Since starting undergraduate courses at the University of Central Missouri, Warrensburg, in August 2012, I faced a number of challenges—residence changes, job changes, health challenges, and school challenges. I remember rolling into the fall semester in 2013 feeling exhausted, stressed and wondering if I would make it. I was trying to put some space between my long-time boyfriend and myself. He moved across the street from me after a fire where we used to live.

I was still working about 30 hours a week, attending school full time, and preparing to start graduate school in January. The final challenge was his unexpected death from a heart attack the day before the last week of fall classes in 2013. Over the next two weeks, I made it through classes, finals and a funeral.

At 52, I have experienced my share of obstacles and stressful events, but this put me into a tailspin. I am one of the strongest women I know and my obstacles are usually short walls. I made it through the spring semester, but that first summer semester knocked me back onto my heels, mentally and physically, and I could not climb over that wall. I learned then how much support I had in the school faculty, staff and my classmates.

During that summer semester, I lost my focus. I felt buried under the mountains of clinic paperwork, a research paper and challenging coursework. My clinical evaluations were not positive, and I was floundering. That is where I pulled my courage from deep inside myself and turned to the faculty and my friends for help.

Reaching for help is hard, because sometimes the answers are not what we want to hear. My supervisors got me back on track and helped me stand up on my own two feet. I had to take a long, hard look in the mirror and face the person they saw. At the final case conferences, I asked them some direct questions, which is how I not only became a clinician this fall, but also a client. As a former U.S. Army sergeant, and as someone with a strong personality, I fit in well in some venues, but I needed help to be successful in other venues—like the speech-language pathology field. That is where the strength came in. I am self-aware, and willing to look at myself, but I had to admit I needed help with my pragmatic skills.

My clinician is wonderful, and together, we are discovering how to work on my pragmatic skills. My clinician created a scaled list of questions about how I communicate, and we used that to get feedback from my teachers and supervisors. The answers knocked me back a bit, but I accepted their feedback with grace and maturity.

We are working on my personal interaction skills, my resume, and even my social media postings. The interventions are working as my teachers and supervisors notice a difference in how I communicate. I am having a successful semester and my mid-semester conferences resulted in two A’s and a B.
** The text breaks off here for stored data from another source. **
Lemma wp_transport_close t tr (Q : unit → world → Prop) E w :
  native_ok w → w_trans w !! t = Some tr →
  (∀ w', keeps_own w w' → w_log w' = w_log w → w_servers w' = w_servers w →
     (∃ tr', w_trans w' !! t = Some tr' ∧ tr_fd tr' = tr_fd tr ∧ tr_closing tr' = true) →
     (∀ o, w_socks w !! o ≫= ps_fd = None → w_socks w' !! o ≫= ps_fd = None) →
     (tr_wbuf tr = 0%nat → tr_closing tr = false → tr_open tr = true →
      ∀ o, tr_view tr = Some o → w_socks w' !! o ≫= ps_fd = None) →
     Q tt w') →
  wp (transport_close t) Q E w.
Proof.
  intros H0 Ht HQ. unfold transport_close, get_trans. apply wp_bind. apply wp_bind. apply wp_gets.
  rewrite Ht. apply wp_ret. apply wp_when; intros Hc.
  2:{ apply negb_false_iff in Hc. apply HQ; [done|done|done|by exists tr|done|congruence]. }
  apply negb_true_iff in Hc. apply wp_bind, wp_modify. set (w1 := set_trans _ w).
  assert (K1 : keeps_own w w1) by (apply keeps_owned, alter_flags_keeps; done).
  assert (Ht1 : w_trans w1 !! t = Some (with_closing (λ _, true) tr))
    by (cbn; by rewrite lookup_alter_eq, Ht).
  apply wp_when; intros Hb.
  - eapply wp_shutdown; [by apply (keeps_native _ _ K1)|exact Ht1|].
    intros w' tr' K2 Ht' Ho' Hc' Hf' Hs' [Hl' Hr'] Hd' Hv'. destruct (keeps_trans _ _ K2 _ _ Ht1) as (tr2 & E2 & E3 & E4).
    apply HQ; [by etrans|done|done| |done|].
    + exists tr2. split; [done|]. split; [done|by apply E4].
    + intros _ _ Hop o Ho. by apply Hv'.
  - apply HQ; [done|done|done|by eexists|done|]. intros Hz. by rewrite Hz in Hb.
Qed.

Lemma wp_transport_abort t tr (Q : unit → world → Prop) E w :
  native_ok w → w_trans w !! t = Some tr →
  (∀ w', keeps_own w w' → w_log w' = w_log w → w_readers w' = w_readers w →
     (∃ tr', w_trans w' !! t = Some tr' ∧ tr_fd tr' = tr_fd tr ∧ tr_closing tr' = true ∧
             tr_open tr' = false) →
     (∀ o, w_socks w !! o ≫= ps_fd = None → w_socks w' !! o ≫= ps_fd = None) → Q tt w') →
  wp (transport_abort t) Q E w.
Proof.
  intros H0 Ht HQ. unfold transport_abort. apply wp_bind, wp_modify. set (w1 := set_trans _ w).
  assert (K1 : keeps_own w w1) by (apply keeps_owned, alter_flags_keeps; done).
  assert (Ht1 : w_trans w1 !! t = Some (with_closing (λ _, true) tr))
    by (cbn; by rewrite lookup_alter_eq, Ht).
  eapply wp_shutdown; [by apply (keeps_native _ _ K1)|exact Ht1|].
  intros w' tr' K2 Ht' Ho' Hc' Hf' Hs' [Hl' Hr'] Hd' Hv'. destruct (keeps_trans _ _ K2 _ _ Ht1) as (tr2 & E2 & E3 & E4).
  apply HQ; [by etrans|done|done| |done]. assert (tr2 = tr') as -> by congruence.
  exists tr'. split; [done|]. split; [done|]. split; [by apply E4|done].
Qed.
End attach_proofs.

Section attach_spec.
Context `{KOk : KernelOk} `{TD : TlsDriver}.

Lemma view_keeps w t tr o :
  w_trans w !! t = Some tr → (o < w_next w)%nat →
  (∀ g, w_socks w !! o ≫= ps_fd = Some g → g = tr_fd tr) →
  keeps_own w (set_trans (alter (with_view (λ _, Some o)) t) w).
Proof.
  intros Ht Hlt Ho. split; [done|done| | |done].
  - intros t' tr' Ht'. cbn. destruct (decide (t = t')) as [<-|Hne].
    + rewrite lookup_alter_eq, Ht'. by eexists.
    + rewrite lookup_alter_ne by done. by exists tr'.
  - intros H0 t' tr' Ht' Hop. cbn in Ht'. destruct (decide (t = t')) as [<-|Hne].
    + rewrite lookup_alter_eq, Ht in Ht'. injection Ht' as <-.
      destruct (H0 t tr Ht Hop) as [H1 _]. split; [done|]. intros o' [= <-]. done.
    + rewrite lookup_alter_ne in Ht' by done. by apply H0.
Qed.

Lemma wp_sys (Q : unit → world → Prop) (E : exn → world → Prop) w :
  Q tt (set_tick S w) → (∀ e, E e (set_tick S w)) → wp sys Q E w.
Proof. intros HQ HE. unfold sys, tick. wp_go; auto. Qed.

(** A descriptor that a transport holds is not ours. *)
Lemma native_not_held w t tr o :
  native_ok w → w_trans w !! t = Some tr → tr_open tr = true →
  (∀ g, w_socks w !! o ≫= ps_fd = Some g → g = tr_fd tr) → ∀ g, ¬ holds w o g.
Proof.
  intros H0 Ht Hop Ho g (s & Hs & Hg & Hm & _). destruct (H0 t tr Ht Hop) as [Hf _].
  rewrite Hs in Ho. rewrite (Ho g Hg) in Hm. congruence.
Qed.

Definition settles (server : option oid) (sid : oid) : Z :=
  match server with Some s => if decide (s = sid) then 1 else 0 | None => 0 end.

(** The descriptor [f] of [o] has just been adopted by [t], the view not recorded yet. *)
Record just_adopted (w0 : world) (l : list (oid * fd)) (o : oid) (f : fd) (t : oid)
    (server : option oid) (w : world) : Prop := {
  ja_owns : owns w0 l w;
  ja_below : (o < w_next w)%nat;
  ja_armed : w_socks w !! o ≫= ps_fd = Some f;
  ja_trans : ∃ tr, w_trans w !! t = Some tr ∧ tr_fd tr = f ∧ tr_open tr = true ∧
    tr_closing tr = false ∧ tr_wbuf tr = 0%nat ∧ tr_server tr = server }.
Definition create_unix_server (path : option string) (sock : option oid) (backlog : nat)
    (ssl : sslarg) (handshake shutdown : option Z) (start cleanup_socket : bool) : M world oid :=
  if is_win32 plat then
    raise (mk NotImplementedError "create_unix_server() is not supported on Windows")
  else
    of_res (_check_server_ssl ssl) ;;
    of_res (_check_ssl_timeouts ssl handshake shutdown) ;;
    sock <-
      match path, sock with
      | Some _, Some _ => raise (mk ValueError "path and sock can not be specified at the same time")
      | Some path, None => bind_unix path
      | None, None => raise (mk ValueError "path was not specified, and no sock specified")
      | None, Some sock =>
          s <- get_sock sock ;; of_res (_check_socket s SOCK_STREAM (Some (AF_UNIX_ plat))) ;;
          setblocking sock false ;; ret sock
      end ;;
    server <- new_server [sock] ssl backlog handshake shutdown ;;
    catch
      (record_cleanup server cleanup_socket path ;; when_ start (start_serving server))
      (λ e, close server ;; raise e) ;;
    ret server.
End listen.

(** ** [dict.fromkeys] is the set of its argument without repetition *)
Lemma fromkeys_seen_spec {A} `{EqDecision A} (l seen : list A) :
  NoDup (fromkeys_seen seen l) ∧ ∀ x, x ∈ fromkeys_seen seen l ↔ x ∈ l ∧ x ∉ seen.
Proof.
  revert seen. induction l as [|y l IH]; intros seen; cbn.
  - split; [constructor|]. intros x. rewrite elem_of_nil. naive_solver.
  - case_decide as Hy; [destruct (IH seen) as [H1 H2]|destruct (IH (y :: seen)) as [H1 H2]].
    + split; [done|]. intros x. rewrite H2, elem_of_cons. naive_solver.
    + split.
      * constructor; [|done]. rewrite H2. set_solver.
      * intros x. rewrite !elem_of_cons, H2, elem_of_cons. split; [naive_solver|].
        intros [[->|Hx] Hs]; [by left|]. destruct (decide (x = y)); [by left|right]. naive_solver.
Qed.
Lemma fromkeys_spec {A} `{EqDecision A} (l : list A) :
  NoDup (fromkeys l) ∧ ∀ x, x ∈ fromkeys l ↔ x ∈ l.
Proof. destruct (fromkeys_seen_spec l []) as [H1 H2]. split; [done|]. intros x. rewrite H2. set_solver. Qed.
(* ===== verification/Process.v ===== *)
(** * Spawning children (zuvloop/_process.py)

    [Popen]'s argument checks and the descriptors [spawn_libuv] opens for the child and
    closes again; proved: which calls are accepted, and that a spawn keeps our ends of the
    requested pipes and nothing else. *)
From S2P Require Import Prelude World.

(** ** Argument checks of [Popen.__init__] *)
Fixpoint has_nul (s : string) : bool :=
  match s with
  | EmptyString => false
  | String c s' => bool_decide (c = "000"%char) || has_nul s'
  end.

(** A text argument: [str], or [bytes]. *)
Inductive ptext := PStr (s : string) | PBytes (s : string).

Record popen_args := PopenArgs {
  p_args : list ptext; p_executable : option ptext; p_env : option (list (string * string));
  p_cwd : option string; p_startupinfo : bool; p_creationflags : Z; p_pass_fds : list Z;
  p_unsupported : list string }.

Definition truthy_text (s : option ptext) : option ptext :=
  match s with Some (PStr EmptyString) | Some (PBytes EmptyString) => None | _ => s end.

(** [executable or args[0]]. *)
Definition popen_file (p : popen_args) : res ptext :=
  match truthy_text (p_executable p), p_args p with
  | Some f, _ => Ok f
  | None, a :: _ => Ok a
  | None, [] => Raise (mk IndexError "list index out of range")
  end.

Definition env_items (p : popen_args) : option (list string) :=
  option_map (map (λ kv : string * string, (kv.1 ++ "=" ++ kv.2)%string)) (p_env p).

Definition popen_texts (file : ptext) (p : popen_args) : list ptext :=
  file :: p_args p ++ map PStr (match p_cwd p with Some c => [c] | None => [] end ++ default [] (env_items p)).

(** [if "\0" in value: raise ...], one value after the other; looking for a [str] in [bytes]
    is a [TypeError]. *)
Fixpoint nul_check (l : list ptext) : option exn :=
  match l with
  | [] => None
  | PBytes _ :: _ => Some (mk TypeError "a bytes-like object is required, not 'str'")
  | PStr s :: l' => if has_nul s then Some (mk ValueError "embedded null byte") else nul_check l'
  end.

(** Each descriptor to pass on must be non-negative and open; [fstat] is what [os.fstat]
    raises. *)
Fixpoint check_pass_fds (fstat : Z → option exn) (fds : list Z) : option exn :=
  match fds with
  | [] => None
  | fd :: fds' =>
      if fd <? 0 then Some (mk ValueError "bad value(s) in pass_fds")
      else match fstat fd with Some e => Some e | None => check_pass_fds fstat fds' end
  end.
(** The poll that finds the next child of the round gone. *)
Lemma inv_reap s i p rc l c :
  at_ (rp s) = Polling ((i, p) :: l) c → exits s !! p = Some rc → inv s →
  inv (Sys (Reaper (processes (rp s)) (Forgetting i p rc l) (told (rp s))) (reg s) (exits s) (delete i (alive s))).
Proof.
  intros Ha He H.
  assert (Hr : rest (rp s) = (i, p) :: l) by (unfold rest; by rewrite Ha).
  assert (Hh : in_hand (rp s) = None) by (unfold in_hand; by rewrite Ha).
  assert (Hip : pending (rp s) i p) by (apply (i_round _ H); rewrite Hr; left).
  assert (Hnd := i_round_nodup _ H). rewrite Hr in Hnd. apply NoDup_cons in Hnd as [Hni Hnd].
  destruct (i_pending _ H _ _ Hip) as (P1 & P2 & P3).
  split; cbn [rp reg exits alive]; try apply H; try done.
  - intros j q [Hp Hne]. cbn in Hp, Hne.
    assert (Hjq : pending (rp s) j q) by (split; [done|by rewrite Hh]).
    destruct (i_pending _ H _ _ Hjq) as (H1 & H2 & H3). split; [done|]. split; [|done].
    rewrite lookup_delete_ne; [done|]. intros <-. apply Hne. f_equal. destruct Hip. congruence.
  - intros q rc' [= <- <-]. split; [by exists i|done].
  - by intros j q rc' l' [= <- <- <- <-].
  - intros j q Hin. cbn in Hin. destruct (i_round _ H j q) as [Hp _]; [rewrite Hr; by right|].
    split; [done|]. cbn. intros [= <-]. apply Hni.
    assert (i = j) as -> by (apply (i_key _ H) in Hp; congruence). done.
  - intros j q Hreg. destruct (i_all _ H j q Hreg) as [[Hp _]|[Hx|Ht]].
    + destruct (decide (q = p)) as [->|Hne]; [right; by left|]. left. split; [done|]. cbn. congruence.
    + by rewrite Hh in Hx.
    + by right; right.
Qed.
(* ===== verification/Wakeup.v ===== *)
(** * The process-wide wakeup descriptor (zuvloop/_base.py, zuvloop/_loop.py)

    While the main thread installs, restores or removes the descriptor signals are written
    to, other threads close loops and the interpreter runs deferred cleanups in between.  This
    file states what may happen in between and proves that at the end of every operation the
    installed descriptor is open. *)
From S2P Require Import Prelude Checks Signals.

(** ** What may happen in between

    While the main thread is inside an operation on loop [me], other threads may close other
    loops, entirely or only as far as marking their token, and at any call the interpreter may
    run a deferred cleanup. *)
Definition quiet_env (main : bool) (failing : nat → option Z) : SigEnv :=
  {| on_main := main; sig_fails := failing; sig_intf := λ _ s, s |}.
Inductive interferes (me : nat) : sworld → sworld → Prop :=
  | int_finalize s o : o ≠ me → interferes me s (upd_loops (alter with_finalized o) s)
  | int_close s o failing :
      o ≠ me → interferes me s (close_loop (Env := quiet_env false failing) o s).2
  | int_cleanup s failing : interferes me s (run_deferred (Env := quiet_env true failing) s).2.
Class SigOk (Env : SigEnv) (me : nat) :=
  sig_intf_ok : ∀ n s, rtc (interferes me) s (sig_intf n s).
Lemma drained_installed w : drained t sp b rd_ w → still_installed w.
Proof. intros (f & tr & s & H & _). by exists f, tr, s. Qed.
Lemma awaiting_installed B x w : awaiting t o sp b rd_ B x w → still_installed w ∧ sent o w `prefix_of` B.
Proof. intros (f & tr & s & H & _ & Hp & _). split; [by exists f, tr, s|done]. Qed.

Lemma at0_fds B p g w : at0 B p w → at0 B p (set_fds g w).
Proof. intros (Hd & Hs & Hp). split; [|done]. by eapply guard_frame; [..|exact Hd]. Qed.

(** Once drained: the duplicate is sent to, and closed again. *)
Lemma wp_native_direct B p w : at0 B p w →
  wp (fno <- need_fd o ;; dd <- os_dup fno ;;
      finally (_sendfile_to_fd o (Some dd) src offset count true) (os_close dd))
    (λ n w', n = length d ∧ ∃ q, at0 (B ++ d) q w')
    (λ e w', still_installed w' ∧ sent_part B d e w') w.
Proof.
  intros Hw. pose proof (plain_clean o src (drained t sp b rd_)) as HC.
  assert (HE : ∀ e w', plain e → at0 B p w' → still_installed w' ∧ sent_part B d e w').
  { intros e w' _ (Hd & Hs & _). split; [by apply drained_installed|]. unfold sent_part. rewrite Hs.
    split; [by apply prefix_app_r|done]. }
  apply wp_bind. eapply (wp_quiet o src (drained t sp b rd_)); [apply plumb_need_fd_stable, _|by apply need_fd_clean|exact Hw| |done].
  intros fno w1 H1. apply wp_bind. unfold os_dup. apply wp_bind.
  eapply (wp_still_sys o src (drained t sp b rd_)); [exact H1| |done]. intros w2 H2. wp_step. wp_step. apply wp_bind, wp_modify, wp_ret.
  apply wp_finally. unfold os_close. eapply wp_mono.
  - apply (wp_sendfile_to_fd o src (drained t sp b rd_)); [exact Hsz|by apply at0_fds].
  - intros n w3 [-> H3]. apply wp_modify. split; [done|]. eexists. apply at0_fds. exact H3.
  - intros e w3 (_ & Hf & m & q & Hm & Hd & Hs & _). apply wp_modify.
    split; [by apply drained_installed, (at0_fds (sent o w3) (pos src w3))|].
    assert (Hsent : sent o (set_fds (delete (fresh (dom (w_fds w2)))) w3) = sent o w3) by done.
    split; rewrite Hsent.
    + rewrite Hs. apply prefix_app. apply prefix_take.
    + intros Hc. destruct (Hf Hc) as (_ & -> & _). done.
Qed.
End body.
(** The thread that shuts an executor down tells the loop it is done unless the loop is
    closed, even when the shutdown itself fails; it raises nothing of its own, in particular
    when the loop is closed at the last moment. *)
Theorem executor_thread_reports f ex w :
  known w →
  wp (_shutdown_executor me f ex)
    (λ _ w', shut me (lf_sig w') ∨ LResult f ∈ lf_log w')
    (λ e w', (∃ t, call_fails t = Some e) ∧ (shut me (lf_sig w') ∨ LResult f ∈ lf_log w')) w.
Proof.
  intros Hk. unfold _shutdown_executor. apply wp_finally.
  assert (Htell : ∀ w1, known w1 → wp (catch_cls (call_soon_threadsafe me (LResult f)) RuntimeError
      (λ e, turn ;; c <- is_closed me ;; if (c : bool) then ret tt else raise e))
    (λ _ w', shut me (lf_sig w') ∨ LResult f ∈ lf_log w') (λ _ _, False) w1).
  { intros w1 H1. apply wp_catch_cls. unfold call_soon_threadsafe. wp_step. apply wp_turn. intros t.
    apply (turn_known t) in H1. set (w2 := life_intf _ _) in *. clearbody w2. destruct H1 as [l Hl].
    unfold _check_closed. do 2 wp_step. apply wp_is_closed. rewrite Hl. destruct (sl_closed l) eqn:Hc; wp_step.
    - split; [|done]. intros _. wp_step. apply wp_turn. intros t'. wp_step. apply wp_is_closed.
      destruct (turn_shut t' w2) as (l' & Hl' & Hc'); [by exists l|]. rewrite Hl', Hc'. wp_step. left. by exists l'.
    - unfold llog. wp_step. right. cbn. set_solver. }
  unfold executor_shutdown, when_. wp_step. apply wp_in_sig. do 2 wp_step. cbn iota. wp_step. apply wp_turn. intros t.
  wp_step. assert (H1 := turn_known t (upd_sig (λ _, upd_shutdown (λ l, l ++ [ex]) (lf_sig w)) w) Hk).
  set (w1 := life_intf _ _) in *. clearbody w1. apply wp_call.
  - eapply wp_mono; [by apply Htell|done|done].
  - intros t' e He. eapply wp_mono; [by apply Htell| |done]. intros u w' Hw'. split; [by exists t'|done].
Qed.

Definition default_of (w : life) : option nat :=
  match sw_loops (lf_sig w) !! me with Some l => sl_executor l | None => None end.
Lemma wp_default (Q : option nat → life → Prop) E w : Q (default_of w) w → wp (default_executor me) Q E w.
Proof. intros H. apply wp_in_sig. unfold loop_get. wp_step. by destruct w. Qed.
Being a client is different from being a clinician. I am convinced it takes courage and strength to come into a professional clinic and lay oneself open to change. Change is hard. Change is not always fun. Sometimes change is painful.
While attending graduate school, I turned 52, and in November my first grandchild will be born. So many changes, so many opportunities lie ahead for me. This field of speech-language pathology is ripe with opportunities for older students. As nontraditional students, we have faced challenges and experienced things that younger students will not experience for a while.

Sometimes our life experiences mirror those of our clients, giving us the ability to be empathetic and genuine in our care. I am looking forward to this next chapter in my life. I will face any other challenges with courage, resilience and strength, because that is what I do.

Teresa Shane is a speech-language pathology graduate student at the University of Central Missouri in Warrensburg, Missouri.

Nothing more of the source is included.